I Worked on 5 SCOTUS Confirmation Hearings. Rushing the Process Will Be a Disaster.

There’s simply not enough time to do this properly before the election.

An illustration of the U.S. Capitol and an hourglass.
Getty / The Atlantic

As Donald Trump and Senate Republicans try to confirm Amy Coney Barrett as a justice of the Supreme Court in the 38 days between her nomination and Election Day—with many votes already being cast—much of the criticism has focused on the hypocrisy of moving this nomination forward when Republicans blocked Merrick Garland’s nomination for 237 days before the 2016 election.

That point is important, but the problem with pushing this nomination through at breakneck speed goes well beyond the distastefulness of hardball politics and a feeling of fundamental unfairness. The problem is also a practical one: There is simply not enough time for a meaningful Senate process, and a confirmation without such a process erodes yet one more key piece of our system of checks and balances, which is, at its core, what makes the American government function.

The Constitution gives the Senate the power and responsibility of “advice and consent” over the president’s nominations to the Supreme Court. Justices serve for life, and once they’re in place, Congress has no realistic way to serve as a check on them. Congress has also in recent years stood by as its avenues to check the president’s power have been eroded. Confirmation of a justice is one of the few remaining meaningful checks Congress has on the other branches of government, and it is well on its way to throwing that check away.

As a counsel on the Senate Judiciary Committee from 2005 to 2013, I worked on the Senate’s consideration of five Supreme Court nominations. What I saw was a rigorous process for vetting nominees that developed over decades and that both parties rightly insisted on. It is a process that has often been criticized and that has not always worked as intended, but at base it has guaranteed that senators do not vote on lifetime appointments to one of the most important positions in American life without a thorough basis on which to judge whether a nominee’s background, views, and character make them an appropriate choice for the Supreme Court.

If the idea were simply for the president to get his pick without any check, the Framers would not have included the constitutional provision giving the power of advice and consent to the Senate. It is a real responsibility, and it should be done right. If there is not time to do it right, it should not be done at all.

The process has not been and cannot be a quick one. It has included a careful examination of just about everything a potential justice has written and said. The Senate has been provided with judicial opinions, writings, and press appearances by a nominee, as well as complete sets, with limited redactions, of the nominee’s papers from any previous executive-branch service. Senators and staff on both sides of the aisle have pored through every page of that often-massive record, which could contain memos about key executive-power issues, judicial decisions on constitutional rights, or provocative opinion pieces.

The process has included a thorough FBI background investigation with a chance for senators and staff to review it and follow up on any issues raised.
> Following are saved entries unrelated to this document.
(** [GET /:ownerAddress/tokens] *)
Definition get_owner_tokens (ownerAddress : string) : M unit :=
  let owner := ownerAddress in
  catch_
    (then_ (call "balanceOf" [JStr owner] (call_balanceOf chain owner))
       (fun balance =>
          promises <- for_each
            (fun i =>
               emit (Call "tokenOfOwnerByIndex" [JStr owner; JNum i]) ;;
               promise_of (call_tokenOfOwnerByIndex chain owner i))
            (indices balance) ;;
          then_ (await (promise_all promises))
            (fun tokens =>
               res_send (JObj [("tokens",
                                JArr (map (fun t => JStr (toString10 t)) tokens))]))))
    (fun error => res_send (JErr error)).

(** [GET /:ownerAddress/balance] *)
Definition get_owner_balance (ownerAddress : string) : M unit :=
  catch_
    (then_ (call "balanceOf" [JStr ownerAddress]
              (call_balanceOf chain ownerAddress))
       (fun balance => res_send (JObj [("balance", JStr (toString10 balance))])))
    (fun error => res_send (JErr error)).

Definition invalid_token_id : json :=
  JObj [("error", JObj [("message", JStr "Invalid token id passed")])].

(** [GET /tokens/:tokenId].  The promise chain has no [catch]: a
    rejected [imageId] read is the (unhandled) result of the run, and so
    is an exception web3 throws on the id. *)
Definition get_token (tokenId : string) : M unit :=
  if (tokenId =? "")%string || negb (match_digits tokenId) then
    res_send invalid_token_id
  else
    then_ (call "imageId" [JStr tokenId] (call_imageId chain tokenId))
      (fun imageIndex =>
         let baseUrl :=
           or_default (WEB_URL env) "https://example-dapp-1.bitski.com" in
         let description := "An example of an ERC-721 token" in
         a <- this ;;
         let name := name a in
         let imageUrl :=
           baseUrl ++ "/assets/character-" ++ toString10 imageIndex ++ ".png" in
         let erc721Details :=
           [("name", opt_str name); ("description", JStr description);
            ("image", JStr imageUrl)] in
         let openSeaExtras := [("external_url", JStr baseUrl)] in
         let rareBitsExtras :=
           [("image_url", JStr imageUrl); ("home_url", JStr baseUrl)] in
         res_send (JObj (object_assign []
                           [erc721Details; openSeaExtras; rareBitsExtras]))).

(** [GET /tokenURI/:tokenId] *)
Definition get_tokenURI (tokenId : string) : M unit :=
  catch_
    (then_ (call "tokenURI" [JStr tokenId] (call_tokenURI chain tokenId))
       (fun uri => res_send (JObj [("tokenURI", JStr uri)])))
    (fun err => res_send (JObj [("error", JStr (toString err))])).

(** The callback handed to [method.send]. *)
Definition send_callback (tokenId : string) (error : option JsError)
    (transactionHash : option string) : M unit :=
  match error with
  | Some error =>
      emit (ConsoleError error) ;;
      res_send (JObj [("error", JStr (toString error))])
  | None =>
      if truthy transactionHash then
        res_send (JObj [("transactionHash", opt_str transactionHash);
                        ("tokenId", JStr tokenId)])
      else
        res_send (JObj [("error",
                         JStr "The transaction hash could not be found.")])
  end.

(** [POST /tokens/new].  [method.estimateGas()] is evaluated outside the
    [try]: when web3 throws there (a recipient it cannot encode), nothing
    catches it.  The [try] inside the callback covers [method.send]. *)
Definition post_tokens_new (to : option string) : M unit :=
  let tokenId := randomHex (randomBytes chain) 32 in
  match hexToNumberString tokenId with
  | None => (* not reached: see [hexToNumberString_randomHex] *)
      throw (Error "invalid number value")
  | Some tokenIdString =>
      let baseUrl :=
        or_default (API_URL env) "https://example-dapp-1-api.bitski.com" in
      let tokenURI := baseUrl ++ "/tokens/" ++ tokenIdString in
      let method :=
        {| mint_to := to; mint_tokenId := tokenId; mint_tokenURI := tokenURI |} in
      catch_
        (then_ (emit (EstimateGas method) ;; await (mint_estimateGas chain method))
           (fun gas =>
              try_catch
                (a <- this ;;
                 let options := {| tx_from := currentAccount a; tx_gas := gas;
                                   tx_gasPrice := "1100000000" |} in
                 emit (Send method options) ;;
                 match mint_send chain method options with
                 | SendThrows error => throw error
                 | SendCallback error transactionHash =>
                     send_callback tokenId error transactionHash
                 end)
                (fun error =>
                   emit (ConsoleError error) ;;
                   res_send (JObj [("error", JStr (toString error))]))))
        (fun error => res_send (JObj [("error", JStr (toString error))]))
  end.

(** The requests the router hands to a handler, one per registered
    route, with the parameters Express extracted. *)
Inductive request :=
| GetRoot
| GetAbi
| GetTotalSupply
| GetName
| GetMintLimit
| GetSymbol
| GetOwnerTokens (ownerAddress : string)
| GetOwnerBalance (ownerAddress : string)
| GetToken (tokenId : string)
| GetTokenURI (tokenId : string)
| PostTokensNew (to : option string).

Definition handle (r : request) : M unit :=
  match r with
  | GetRoot => get_root
  | GetAbi => get_abi
  | GetTotalSupply => get_totalSupply
  | GetName => get_name
  | GetMintLimit => get_mintLimit
  | GetSymbol => get_symbol
  | GetOwnerTokens o => get_owner_tokens o
  | GetOwnerBalance o => get_owner_balance o
  | GetToken t => get_token t
  | GetTokenURI t => get_tokenURI t
  | PostTokensNew to => post_tokens_new to
  end.

(** *** Routing

    Express tries the routes in the order [createServer] registers them
    and runs the handler of the first whose pattern fits; no handler
    here passes the request on.  A path is given as its segments (the
    pieces between slashes, without percent escapes).  The fixed pieces
    of a pattern are compared without regard to letter case, Express's
    default; a parameter takes one whole segment, which must not be
    empty. *)

Inductive http_method := GET | POST.

Inductive piece :=
| Lit (text : string)
| Param.

Definition lower_char (c : ascii) : ascii :=
  let n := N_of_ascii c in
  if ((65 <=? n) && (n <=? 90))%N then ascii_of_N (n + 32) else c.

Fixpoint lower (s : string) : string :=
  match s with
  | EmptyString => EmptyString
  | String c r => String (lower_char c) (lower r)
  end.

(** The parameters a pattern extracts from a path, if it fits. *)
Fixpoint match_path (pattern : list piece) (path : list string)
  : option (list string) :=
  match pattern, path with
  | [], [] => Some []
  | Lit text :: p, seg :: r =>
      if (lower seg =? lower text)%string then match_path p r else None
  | Param :: p, seg :: r =>
      if (seg =? "")%string then None
      else match match_path p r with
           | Some params => Some (seg :: params)
           | None => None
           end
  | _, _ => None
  end.

Definition http_method_eqb (a b : http_method) : bool :=
  match a, b with
  | GET, GET | POST, POST => true
  | _, _ => false
  end.

(** The route table, in the order of the [this.app.get] and
    [this.app.post] calls; [to] is [req.query.to]. *)
Definition routes (to : option string)
  : list (http_method * list piece * (list string -> request)) :=
  [ (GET, [], fun _ => GetRoot);
    (GET, [Lit "abi"], fun _ => GetAbi);
    (GET, [Lit "totalSupply"], fun _ => GetTotalSupply);
    (GET, [Lit "name"], fun _ => GetName);
    (GET, [Lit "mintLimit"], fun _ => GetMintLimit);
    (GET, [Lit "symbol"], fun _ => GetSymbol);
    (GET, [Param; Lit "tokens"], fun ps => GetOwnerTokens (hd "" ps));
    (GET, [Param; Lit "balance"], fun ps => GetOwnerBalance (hd "" ps));
    (GET, [Lit "tokens"; Param], fun ps => GetToken (hd "" ps));
    (GET, [Lit "tokenURI"; Param], fun ps => GetTokenURI (hd "" ps));
    (POST, [Lit "tokens"; Lit "new"], fun _ => PostTokensNew to) ].

Fixpoint first_match (m : http_method) (path : list string)
    (table : list (http_method * list piece * (list string -> request)))
  : option request :=
  match table with
  | [] => None
  | (m', pattern, build) :: rest =>
      if http_method_eqb m m' then
        match match_path pattern path with
        | Some params => Some (build params)
        | None => first_match m path rest
        end
      else first_match m path rest
  end.

(** The handler invocation a request ends in, if any route fits. *)
Definition dispatch (m : http_method) (path : list string)
    (to : option string) : option request :=
  first_match m path (routes to).

(** The app serving one request.  When no route fits, Express answers
    404 by itself and no code of the app runs.  What Express itself does
    with an exception that leaves a handler is not part of the run: the
    run ends in [Throws] and shows what the handler did until then. *)
Definition serve (m : http_method) (path : list string)
    (to : option string) : M unit :=
  match dispatch m path to with
  | Some r => handle r
  | None => ret tt
  end.

(** [createServer(port)]: CORS, the routes above, then [listen]. *)
Definition createServer (port : N) : M unit :=
  emit UseCors ;;
  emit (Listen port).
Brett Kavanaugh’s confirmation showed that the FBI review itself can sometimes be rushed or overly restricted, which reduces its usefulness and shows the need to go more slowly and methodically, not to speed up the process further. The FBI investigation has been an important part of ensuring that a nominee is suitable for a lifetime appointment to a court that each year decides cases affecting the rights and responsibilities of millions of Americans. Almost all senators have in the past reviewed the FBI file, and in my experience it was not taken lightly.

The vetting process has included the opportunity for senators to have private conversations with the nominee, which often feature prominently in senators’ decision-making process. It has included the chance to ask the nominee questions publicly at a hearing, followed up by extensive written questions.

The process didn’t end there. Senators and staff would review a nominee’s finances and past work experience; they would think through potential conflicts of interest. During investigations and hearings, they would dive into unique issues that arose from a nominee’s background. They would hear from witnesses with personal knowledge of the nominee or with deep expertise or a personal stake in important issues the nominee might consider as a justice. They would discuss and debate extensively.

This process led nominees such as Harriet Miers and Abe Fortas to withdraw; it led to the defeat of Robert Bork’s nomination; it led to painful but important discussions about the nominations of Clarence Thomas and Kavanaugh. It led to overwhelming support for past nominees.

This has previously been a serious process, and it should be one now. It is important, and it rightly takes time.

Only if the Senate performs a genuine, thorough review of the president’s nominee for a lifetime appointment to the highest court in the land, though, is this key piece of our system of checks and balances meaningful. There are no do-overs, and Amy Coney Barrett could be on the Court for many decades. In that time, she could overturn a century’s worth of jurisprudence and set a century’s worth of precedent. The Senate has a chance to make an independent judgment and put its imprimatur on a decision that could affect the rights of millions of Americans and the balance of power in the American government for years to come.

Some senators have already signaled their intention to dispense with any serious vetting process. Senate Judiciary Committee Chair Lindsey Graham said last week that all committee Republicans will vote for the president’s nominee—without even waiting to find out who that nominee was, let alone meaningfully reviewing that person.

There is quite clearly not time to implement the Senate’s review process correctly before the election. The length of time between now and Election Day is shorter than the time it took any nominee to be confirmed in almost four decades. The average time in recent decades has been almost twice what remains now. Those nominees confirmed more quickly decades ago were noncontroversial and were put forth at times when they had the Senate’s full attention.

There is simply no way to do all that the Senate must do to make this a legitimate process before November 3—not to mention that senators will also be campaigning for reelection during this time and will be unable to give their full attention to the process. After the election, we will know whom the voters want as president and as senators; those chosen will then have ample time to fulfill their constitutional responsibilities and confirm a qualified justice.

Pushing this nomination through without the Senate taking the time and making the effort to serve as a meaningful check on the other branches of government will be the forfeiture of one more crucial check on tyranny, and it will be one more step toward a system of government that no longer looks like a democracy at all.